Air pollution monitoring station inside the campus of Delhi Technological University (DTU) recorded PM2.5 levels at 740 on November 7 — almost 12 times the healthy levels. With the particulate levels so high, students inside the campus felt they were choking despite the fact that it is the only green lung in this neighbourhood.
“There is a stark difference in pollution levels inside and outside the campus. You feel it as soon as you step out of the gate. This year, however, five out of 10 students had trouble breathing when pollution peaked and complained of a sore and raspy throat,” said Divyendu Thakur, a fourth-year engineering student at DTU.
“Not only did the symptoms of students and teachers with respiratory disorders worsen. I also know of healthy friends complaining of difficulty in breathing when the pollution levels were high. But what we put up with is nothing compared to what people in the neighbouring areas have to face,” he said.

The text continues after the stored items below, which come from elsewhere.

(** The indices [0 .. n-1]. *)
Definition range (n : Z) : list Z := map Z.of_nat (seq 0 (Z.to_nat n)).

(** What the constructor establishes about the parameters and the
    packed arrays. *)
Definition params_ok (v : t) : bool :=
  (0 <? counter_width v) && (counter_width v <=? W)
  && (degree v =? W / counter_width v)
  && (packed_view.width (_sizes v) =? counter_width v)
  && (packed_view.field_mask (_sizes v)
      =? packed_view.built_mask (counter_width v))
  && (0 <=? packed_view.width (_pointers v))
  && (0 <=? packed_view.width (_ranks v))
  && (0 <=? _height v) && (_height v <? 2 ^ 64).

(** Cumulative size of the children [0 .. k] of the node at [idx], whose
    subtree holds [size] bits: counter [k] for [k < d], the subtree size
    for the last child, and 0 before the first child. *)
Definition cum (v : t) (idx size k : Z) : Z :=
  if k <? 0 then 0
  else if k <? degree v then
    packed_array.get_stripped (_sizes v) (idx * degree v + k)
  else size.

(** Pointer [k] of the node at [idx]. *)
Definition ptr (v : t) (idx k : Z) : Z :=
  packed_array.get (_pointers v) (idx * (degree v + 1) + k)
                   (idx * (degree v + 1) + k + 1).

(** A node whose counters are cumulative: they are non-decreasing up to
    the subtree size, which fits below the flag bit; no child is empty
    before the last non-empty one; non-empty children are present. *)
Definition node_ok (v : t) (idx size : Z) : bool :=
  (0 <=? idx) && (0 <=? size) && (size <? 2 ^ (counter_width v - 1))
  && forallb (fun k =>
                (cum v idx size (k - 1) <=? cum v idx size k)
                && implb (cum v idx size (k - 1) <? size)
                         (cum v idx size (k - 1) <? cum v idx size k)
                && implb (cum v idx size (k - 1) <? cum v idx size k)
                         (negb (ptr v idx k =? 0)))
             (range (degree v + 1)).

(** A subtree of height [h] all of whose nodes are [node_ok] and all of
    whose leaves are allocated. *)
Fixpoint wf_subtree (h : nat) (v : t) (idx size : Z) : bool :=
  match h with
  | O => (0 <=? idx) && Nat.ltb (Z.to_nat idx) (length (_leaves v))
  | S h' =>
      node_ok v idx size
      && forallb (fun k =>
                    implb (cum v idx size (k - 1) <? cum v idx size k)
                          (wf_subtree h' v (ptr v idx k)
                             (cum v idx size k - cum v idx size (k - 1))))
                 (range (degree v + 1))
  end.

Definition wf (v : t) : bool :=
  params_ok v && wf_subtree (Z.to_nat (_height v)) v 0 (_size v).

End tree.

(** A result that is not the [Overflow] error. *)
Definition no_overflow {A : Type} (r : result A) : Prop := r <> Err Overflow.

Module frame.
Import bitvector.

(** The parameters of the vector, which only the constructor and the
    root split set, and the field widths of its three arrays; node slots
    are allocated and never given back. *)
Definition same (v v' : t) : Prop :=
  _capacity v' = _capacity v /\ _height v' = _height v
  /\ _counter_width v' = _counter_width v
  /\ _pointer_width v' = _pointer_width v
  /\ _degree v' = _degree v
  /\ _leaves_buffer v' = _leaves_buffer v
  /\ _nodes_buffer v' = _nodes_buffer v
  /\ packed_view.width (_sizes v') = packed_view.width (_sizes v)
  /\ packed_view.width (_ranks v') = packed_view.width (_ranks v)
  /\ packed_view.width (_pointers v') = packed_view.width (_pointers v)
  /\ _free_node v <= _free_node v'.

(** What the root split keeps as well: all of [same] but the height. *)
Definition grows (v v' : t) : Prop :=
  _degree v' = _degree v
  /\ packed_view.width (_sizes v') = packed_view.width (_sizes v)
  /\ packed_view.width (_ranks v') = packed_view.width (_ranks v)
  /\ packed_view.width (_pointers v') = packed_view.width (_pointers v)
  /\ _free_node v <= _free_node v'.

(** A computation that keeps the parameters of the vector it returns,
    [proj] selecting the vector in the result. *)
Definition keeps {A : Type} (proj : A -> t) (v : t) (r : result A) : Prop :=
  forall a, r = Ok a -> same v (proj a).

End frame.

(** The vectors a program can hold: built by the constructor, then changed
    by calls of [insert] that return. *)
Inductive reachable : bitvector.t -> Prop :=
| reach_make capacity v :
    bitvector.make capacity = Ok v -> reachable v
| reach_insert v index bit v' :
    reachable v -> bitvector.insert v index bit = Ok v' -> reachable v'.

(** Node 0 is allocated, and the degree and the field widths are not
    negative. *)
Definition alloc_ok (v : bitvector.t) : Prop :=
  0 < bitvector._free_node v /\ 0 <= bitvector.degree v
  /\ 0 <= packed_view.width (bitvector._sizes v)
  /\ 0 <= packed_view.width (bitvector._ranks v)
  /\ 0 <= packed_view.width (bitvector._pointers v).

Module samples.
Import bitvector.

(** [n] alternating bits, each inserted at the tail, from index [i]. *)
Fixpoint alternating (n : nat) (i : Z) (b : bool) : list (Z * bool) :=
  match n with
  | O => []
  | S n' => (i, b) :: alternating n' (i + 1) (negb b)
  end.

(** The value of a run that failed. *)
Definition blank : t :=
  mk 0 0 0 0 0 0 0 0 0 0 (packed_array.zeroed 1 0) (packed_array.zeroed 1 0)
     (packed_array.zeroed 1 0) [].

Definition unwrap (r : result t) : t :=
  match r with
  | Ok v => v
  | Err _ => blank
  end.

(** A vector of the given capacity after [n] insertions at the tail. *)
Definition tail_run (capacity : Z) (n : nat) : result t :=
  v <- make capacity ;; insert_all v (alternating n 0 false).

(** Capacity 1000, as the constructor leaves it. *)
Definition v0 : t := Eval vm_compute in unwrap (make 1000).

(** Capacity 1000, 65 bits inserted at the tail. *)
Definition v65 : t := Eval vm_compute in unwrap (tail_run 1000 65).

(** Capacity 50, filled to capacity. *)
Definition v50 : t := Eval vm_compute in unwrap (tail_run 50 50).

(** [v65] after [insert_child(5)] on its root: six leaves. *)
Definition v65_six : t :=
  Eval vm_compute in unwrap (insert_child v65 (root v65) 5).

(** [v65] after the root-split step. *)
Definition v65_split : t :=
  Eval vm_compute in unwrap (split_root v65 (root v65)).

(** [v65_split] after [insert_child(2)] on its root: the vector that
    [insert(65, true)] on [v65] hands to [redistribute_keys]. *)
Definition v65_grown : t :=
  Eval vm_compute in unwrap (insert_child v65_split (root v65_split) 2).

(** Capacity 64, 63 bits inserted at the tail, and filled to capacity. *)
Definition v64_short : t := Eval vm_compute in unwrap (tail_run 64 63).
Definition v64_full : t := Eval vm_compute in unwrap (tail_run 64 64).

(** Capacity 129, 64 bits inserted at the tail: the first leaf is full. *)
Definition v129 : t := Eval vm_compute in unwrap (tail_run 129 64).

(** Capacity 200, 65 bits inserted at the tail: the root is full. *)
Definition v200 : t := Eval vm_compute in unwrap (tail_run 200 65).

End samples.

(** The scenario of [test_word] (the repository's test of the bit view). *)
Definition test_word_view : result bitview.t :=
  w <- bitview.set (bitview.new 256) 0 64 (2 ^ 64 - 1) ;;
  w <- bitview.set1 w 5 false ;;
  w <- bitview.set w 120 136 12345 ;;
  bitview.set1 w 195 true.

(** * Vocabulary of the further properties *)

(** Field [i] of the word [x] cut into fields of width [w]. *)
Definition word_field (w x i : Z) : Z := (x / 2 ^ (i * w)) mod 2 ^ w.

(** Four fields of width 5 holding 1, 3, 3, 7. *)
Definition sorted_example : packed_view.t :=
  packed_view.assign
    (packed_view.assign
       (packed_view.assign
          (packed_view.assign (packed_view.zeroed 5 4) 0 1) 1 3) 2 3) 3 7.

Module counters.
Import bitvector.

(** The two counters of the vector, which only the last step of [insert]
    changes. *)
Definition same (v v' : t) : Prop :=
  _size v' = _size v /\ _rank v' = _rank v.

(** A computation that keeps the counters of the vector it returns. *)
Definition keeps {A : Type} (proj : A -> t) (v : t) (r : result A) : Prop :=
  forall a, r = Ok a -> same v (proj a).

End counters.

Module runs.
Import bitvector.

(** Capacity 1000, 10 bits inserted at the tail. *)
Definition v10 : t :=
  Eval vm_compute in samples.unwrap (samples.tail_run 1000 10).

(** Capacity 1000, 64 bits inserted at the tail: the first leaf is full. *)
Definition v64 : t :=
  Eval vm_compute in samples.unwrap (samples.tail_run 1000 64).

(** [v65] after [insert_child(2)] on its root. *)
Definition v65_child2 : t :=
  Eval vm_compute in
    samples.unwrap (insert_child samples.v65 (root samples.v65) 2).

(** The copy of the root of [v65], as [copy] returns it. *)
Definition v65_copy : subtree_ref * t :=
  Eval vm_compute in
    match copy samples.v65 (root samples.v65) with
    | Ok x => x
    | Err _ => (root samples.blank, samples.blank)
    end.

End runs.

You just need to step out of the well-manicured DTU campus to see he is right. The engineering college campus is surrounded by highly congested Shahbad Daulatpur, Samaypur, Bhalswa and Badli, which are arguably the worst neighbourhoods to live in terms of air quality. Different polluting agents choke the air and wreck the health of residents with every breath.
Trucking snarls
Just 3km away from the monitoring station, around 300 trucks move in and out of Sanjay Gandhi Transport Nagar every day. Apart from being one of the biggest parking grounds for trucks travelling in and out of Delhi, it is also the place where most trucks in the city — and some even from across the country — are customised to suit the goods being transported.
These heavy trucks rumble in and out on unpaved roads, throwing up clouds of diesel fumes and dust. “There is dust everywhere; you feel it inside your mouth all the time. People keep talking about pollution peaking Delhi, here it is at severe levels every day. The roads are unpaved and narrow which leads to traffic jams and idling trucks even at off-peak hours, which adds to fumes,” said Gopal Singh, 38, who has been running a grocery store in the area for six years now.

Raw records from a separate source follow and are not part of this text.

Lemma makedirs_from_prefix_dirs (todo : fskey) (fs fs' : filesystem) :
  makedirs_from fs [] todo = Ok fs' ->
  forall n, is_dir fs' (firstn n todo) = true.
Proof.
  intros H n.
  destruct (Nat.le_gt_cases n (length todo)) as [Hle|Hgt].
  - destruct n as [|n]; [reflexivity|]. apply is_dir_of_entry.
    apply (@makedirs_from_made todo [] fs fs' H (S n)). lia.
  - rewrite firstn_all2 by lia. eapply makedirs_from_is_dir. eassumption.
Qed.

Lemma makedirs_from_keeps_dirs (todo done : fskey) (fs fs' : filesystem) :
  makedirs_from fs done todo = Ok fs' ->
  forall k, is_dir fs k = true -> is_dir fs' k = true.
Proof.
  intros H k. unfold is_dir, fs_lookup. destruct k as [|c k]; [auto|].
  destruct (fs (c :: k)) as [[data|]|] eqn:E; try discriminate.
  intros _. rewrite (makedirs_from_keeps _ _ _ H); [now rewrite E|].
  congruence.
Qed.

(* ------------------------------------------------------------------ *)
(** ** The steps of the run *)

Section Steps.
Variable h : host.

Lemma sound_same_world (A : Type) (m : M A) :
  (forall w, snd (m w) = w) -> sound h m.
Proof.
  intros H w. rewrite H. split; [|auto].
  exists []. rewrite app_nil_r. split; [reflexivity | intros _ ? []].
Qed.

Lemma sound_ret (A : Type) (a : A) : sound h (ret a).
Proof. now apply sound_same_world. Qed.

Lemma sound_raise (A : Type) (msg : str) : sound h (@raise A msg).
Proof. now apply sound_same_world. Qed.

Lemma sound_lift (A : Type) (r : result A) : sound h (lift r).
Proof. now apply sound_same_world. Qed.

Lemma sound_bind (A B : Type) (m : M A) (k : A -> M B) :
  sound h m -> (forall a, sound h (k a)) -> sound h (bindM m k).
Proof.
  intros Hm Hk w. unfold bindM.
  destruct (Hm w) as [(T1 & HT1 & Hc1) Hd1].
  destruct (m w) as [[a|e] w1]; simpl in *.
  - destruct (Hk a w1) as [(T2 & HT2 & Hc2) Hd2]. split.
    + exists (T1 ++ T2). rewrite HT2, HT1, app_assoc. split; [reflexivity|].
      intros Hkeeps created Hin.
      apply in_app_or in Hin as [Hin|Hin]; auto.
    + auto.
  - split; [|assumption]. now exists T1.
Qed.

(** A step that logs events other than created directories and keeps
    the directories. *)
Lemma sound_logged (A : Type) (m : M A) :
  (forall w, exists T,
     w_trace (snd (m w)) = w_trace w ++ T
     /\ forall created, ~ In (EvMkdtemp created) T) ->
  (keeps_directories h ->
   forall w k, is_dir (w_fs w) k = true ->
               is_dir (w_fs (snd (m w))) k = true) ->
  sound h m.
Proof.
  intros HT Hd w. split; [|intros Hkeeps; now apply Hd].
  destruct (HT w) as (T & E & Hno). exists T. split; [assumption|].
  intros _ created Hin. now apply Hno in Hin.
Qed.

Lemma sound_isfile (path : str) : sound h (isfile h path).
Proof. now apply sound_same_world. Qed.

Lemma sound_read_file (path : str) : sound h (read_file h path).
Proof.
  apply sound_same_world. intros w. unfold read_file.
  now destruct (fs_lookup (w_fs w) (locate h path)) as [[?|]|].
Qed.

The Bhalswa dumping ground, which is 4 km away from the pollution monitoring station, adds smoke to the toxic mix as piles of garbage burn and simmer through the year.
The Bhalswa Dairy neighbourhood is almost always filled with smoke, causing respiratory problems.
“When we talk about pollution in this area, the burning garbage at the dumping ground is a major source, along with the unauthorised small scale industries in Shahbad Daulatpur and Prahladpur, just 2-3km away. These industries do not follow any pollution control norms,” said Professor SK Singh, head of the department of environmental engineering, DTU.
Illegal industries
Small factories manufacturing plastic bottles, utensils and cutlery, rubber parts for vehicles, metal vessels and denims fight for space with residential houses in every lane. Many of these manufacturing units operate under the guise of godowns, where the merchandise is stored.
The manufacturing activity, however, is apparent from the cacophony from whirring machines, high-pressure waterlines spraying water, and the pervasive smell of burning rubber from behind the closed doors. Some people even have manufacturing units inside their homes, running machines using LPG-powered hot presses.
“Though everyone knows about it, it is hush-hush. Nobody wants to talk about who makes what, we all just know it happens from the smoke and the effluents,” said a resident, who did not want to be named. The proximity to Badli and Bawana industrial areas, each of which houses nearly 500 companies, further compounds the problem.
“We don’t have a choice, we live here and we will die here. And it will happen sooner than it would have if we had lived in a clean, green place,” he said.
“There is enough evidence to suggest that people living in areas with high concentration of pollution are at an increased risk of developing chronic respiratory problems like bronchitis and chronic obstructive pulmonary disease. They are also at risk of heart diseases – including heart attack – and strokes,” said Dr Raj Kumar, head of National Centre for Respiratory Allergy, Asthma and Immunology at Vallabhbhai Patel Chest Institute.